DATA TO USE ->
--------
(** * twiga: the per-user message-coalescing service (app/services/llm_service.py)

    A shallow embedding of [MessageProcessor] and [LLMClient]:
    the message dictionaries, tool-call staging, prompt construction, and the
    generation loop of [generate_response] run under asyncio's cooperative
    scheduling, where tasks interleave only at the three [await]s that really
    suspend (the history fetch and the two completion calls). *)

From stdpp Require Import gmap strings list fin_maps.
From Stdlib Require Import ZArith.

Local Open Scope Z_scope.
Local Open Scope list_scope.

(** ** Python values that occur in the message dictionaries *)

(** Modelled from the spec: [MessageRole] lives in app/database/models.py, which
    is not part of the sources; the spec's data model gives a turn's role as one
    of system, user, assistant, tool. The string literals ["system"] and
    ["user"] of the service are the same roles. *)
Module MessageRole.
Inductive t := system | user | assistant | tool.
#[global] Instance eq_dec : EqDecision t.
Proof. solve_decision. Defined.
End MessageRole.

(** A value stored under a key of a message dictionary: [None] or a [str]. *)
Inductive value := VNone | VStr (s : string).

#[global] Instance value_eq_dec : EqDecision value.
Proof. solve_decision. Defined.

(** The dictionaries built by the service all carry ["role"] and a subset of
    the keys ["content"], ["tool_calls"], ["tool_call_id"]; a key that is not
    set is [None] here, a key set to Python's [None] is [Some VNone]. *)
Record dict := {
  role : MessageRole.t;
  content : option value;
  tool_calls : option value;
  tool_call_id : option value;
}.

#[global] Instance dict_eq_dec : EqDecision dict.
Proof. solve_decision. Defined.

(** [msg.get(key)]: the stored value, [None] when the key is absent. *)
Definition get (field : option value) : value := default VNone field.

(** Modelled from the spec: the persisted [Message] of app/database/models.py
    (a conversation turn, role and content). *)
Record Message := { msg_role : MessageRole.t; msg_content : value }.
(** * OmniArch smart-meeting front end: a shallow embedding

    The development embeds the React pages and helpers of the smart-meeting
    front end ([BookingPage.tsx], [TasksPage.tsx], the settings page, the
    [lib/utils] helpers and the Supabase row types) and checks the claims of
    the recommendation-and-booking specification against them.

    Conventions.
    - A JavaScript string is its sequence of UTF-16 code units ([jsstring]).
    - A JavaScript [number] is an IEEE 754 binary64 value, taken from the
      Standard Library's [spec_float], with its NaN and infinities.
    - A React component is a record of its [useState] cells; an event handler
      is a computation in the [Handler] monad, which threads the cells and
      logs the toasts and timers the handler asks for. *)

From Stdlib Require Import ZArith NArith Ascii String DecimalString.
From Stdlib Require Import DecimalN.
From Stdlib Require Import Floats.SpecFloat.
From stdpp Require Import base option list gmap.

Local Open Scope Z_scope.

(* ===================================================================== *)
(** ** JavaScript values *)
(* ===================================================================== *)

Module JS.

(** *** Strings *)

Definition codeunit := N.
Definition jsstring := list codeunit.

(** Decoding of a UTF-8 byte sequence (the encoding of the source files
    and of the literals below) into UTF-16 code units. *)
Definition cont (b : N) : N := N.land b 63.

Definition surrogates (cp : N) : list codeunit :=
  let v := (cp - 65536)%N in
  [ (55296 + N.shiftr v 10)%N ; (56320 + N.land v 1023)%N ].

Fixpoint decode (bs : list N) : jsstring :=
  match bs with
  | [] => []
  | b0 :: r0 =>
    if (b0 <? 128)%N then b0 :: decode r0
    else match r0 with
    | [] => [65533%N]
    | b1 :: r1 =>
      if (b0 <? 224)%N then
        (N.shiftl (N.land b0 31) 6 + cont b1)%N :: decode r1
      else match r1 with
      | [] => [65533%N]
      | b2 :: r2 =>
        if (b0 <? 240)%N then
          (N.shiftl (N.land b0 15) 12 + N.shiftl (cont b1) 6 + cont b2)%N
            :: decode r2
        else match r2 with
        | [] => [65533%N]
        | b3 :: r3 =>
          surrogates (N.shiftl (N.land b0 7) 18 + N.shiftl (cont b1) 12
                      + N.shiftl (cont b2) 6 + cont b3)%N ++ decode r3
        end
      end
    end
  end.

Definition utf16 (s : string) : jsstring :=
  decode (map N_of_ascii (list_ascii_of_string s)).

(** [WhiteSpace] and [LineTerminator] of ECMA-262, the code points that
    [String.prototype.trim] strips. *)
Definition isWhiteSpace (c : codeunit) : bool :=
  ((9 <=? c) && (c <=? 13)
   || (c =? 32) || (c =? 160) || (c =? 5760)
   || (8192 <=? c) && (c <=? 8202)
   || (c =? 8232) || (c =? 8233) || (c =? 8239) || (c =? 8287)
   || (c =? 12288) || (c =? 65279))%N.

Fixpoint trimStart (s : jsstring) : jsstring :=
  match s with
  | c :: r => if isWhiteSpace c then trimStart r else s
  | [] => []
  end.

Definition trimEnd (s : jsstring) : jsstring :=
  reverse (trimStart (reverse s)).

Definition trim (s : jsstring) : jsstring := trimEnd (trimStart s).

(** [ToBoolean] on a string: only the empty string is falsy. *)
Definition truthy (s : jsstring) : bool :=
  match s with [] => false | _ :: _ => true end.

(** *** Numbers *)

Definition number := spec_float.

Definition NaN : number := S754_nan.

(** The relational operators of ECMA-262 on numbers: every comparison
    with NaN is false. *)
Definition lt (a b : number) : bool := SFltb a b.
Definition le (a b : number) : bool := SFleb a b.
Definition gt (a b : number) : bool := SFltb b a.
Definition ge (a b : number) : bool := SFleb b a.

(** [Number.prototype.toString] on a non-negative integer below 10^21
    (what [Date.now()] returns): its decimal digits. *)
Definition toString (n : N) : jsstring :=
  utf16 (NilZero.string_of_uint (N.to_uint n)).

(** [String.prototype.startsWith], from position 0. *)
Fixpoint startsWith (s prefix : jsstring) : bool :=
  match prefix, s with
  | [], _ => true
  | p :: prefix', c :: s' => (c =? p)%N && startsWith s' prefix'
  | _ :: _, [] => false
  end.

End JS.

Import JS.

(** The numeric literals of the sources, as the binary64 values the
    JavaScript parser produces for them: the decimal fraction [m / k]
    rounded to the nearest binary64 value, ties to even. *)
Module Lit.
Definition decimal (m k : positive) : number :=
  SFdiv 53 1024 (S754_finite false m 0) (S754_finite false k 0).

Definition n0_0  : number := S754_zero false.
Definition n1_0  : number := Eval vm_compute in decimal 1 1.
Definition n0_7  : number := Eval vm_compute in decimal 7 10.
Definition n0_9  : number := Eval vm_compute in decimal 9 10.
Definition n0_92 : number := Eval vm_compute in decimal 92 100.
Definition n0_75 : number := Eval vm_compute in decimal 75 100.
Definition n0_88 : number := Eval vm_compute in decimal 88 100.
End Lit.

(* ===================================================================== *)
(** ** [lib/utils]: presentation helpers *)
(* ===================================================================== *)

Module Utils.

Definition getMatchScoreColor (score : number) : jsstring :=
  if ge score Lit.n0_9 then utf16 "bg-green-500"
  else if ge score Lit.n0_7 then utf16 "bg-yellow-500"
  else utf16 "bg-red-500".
--------
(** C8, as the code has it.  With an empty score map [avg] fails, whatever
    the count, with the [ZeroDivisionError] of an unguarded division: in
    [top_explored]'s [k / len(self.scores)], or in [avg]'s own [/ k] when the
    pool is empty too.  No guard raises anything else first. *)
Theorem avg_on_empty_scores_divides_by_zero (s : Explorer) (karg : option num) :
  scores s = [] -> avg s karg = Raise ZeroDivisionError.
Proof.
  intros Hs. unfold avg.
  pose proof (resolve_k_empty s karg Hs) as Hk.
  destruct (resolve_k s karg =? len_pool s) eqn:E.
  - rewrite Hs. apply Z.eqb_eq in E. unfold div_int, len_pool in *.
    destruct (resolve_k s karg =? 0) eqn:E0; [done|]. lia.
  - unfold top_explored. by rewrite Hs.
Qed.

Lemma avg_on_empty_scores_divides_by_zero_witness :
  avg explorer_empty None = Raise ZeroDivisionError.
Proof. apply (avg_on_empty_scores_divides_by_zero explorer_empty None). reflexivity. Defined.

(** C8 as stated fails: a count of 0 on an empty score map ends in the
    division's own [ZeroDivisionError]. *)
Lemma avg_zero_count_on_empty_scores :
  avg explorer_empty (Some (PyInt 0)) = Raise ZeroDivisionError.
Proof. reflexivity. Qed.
--------
Could you say how many lines in the data above contain "Module"? Reply with the number alone.

ANSWER TO THE EXERCISE -> 4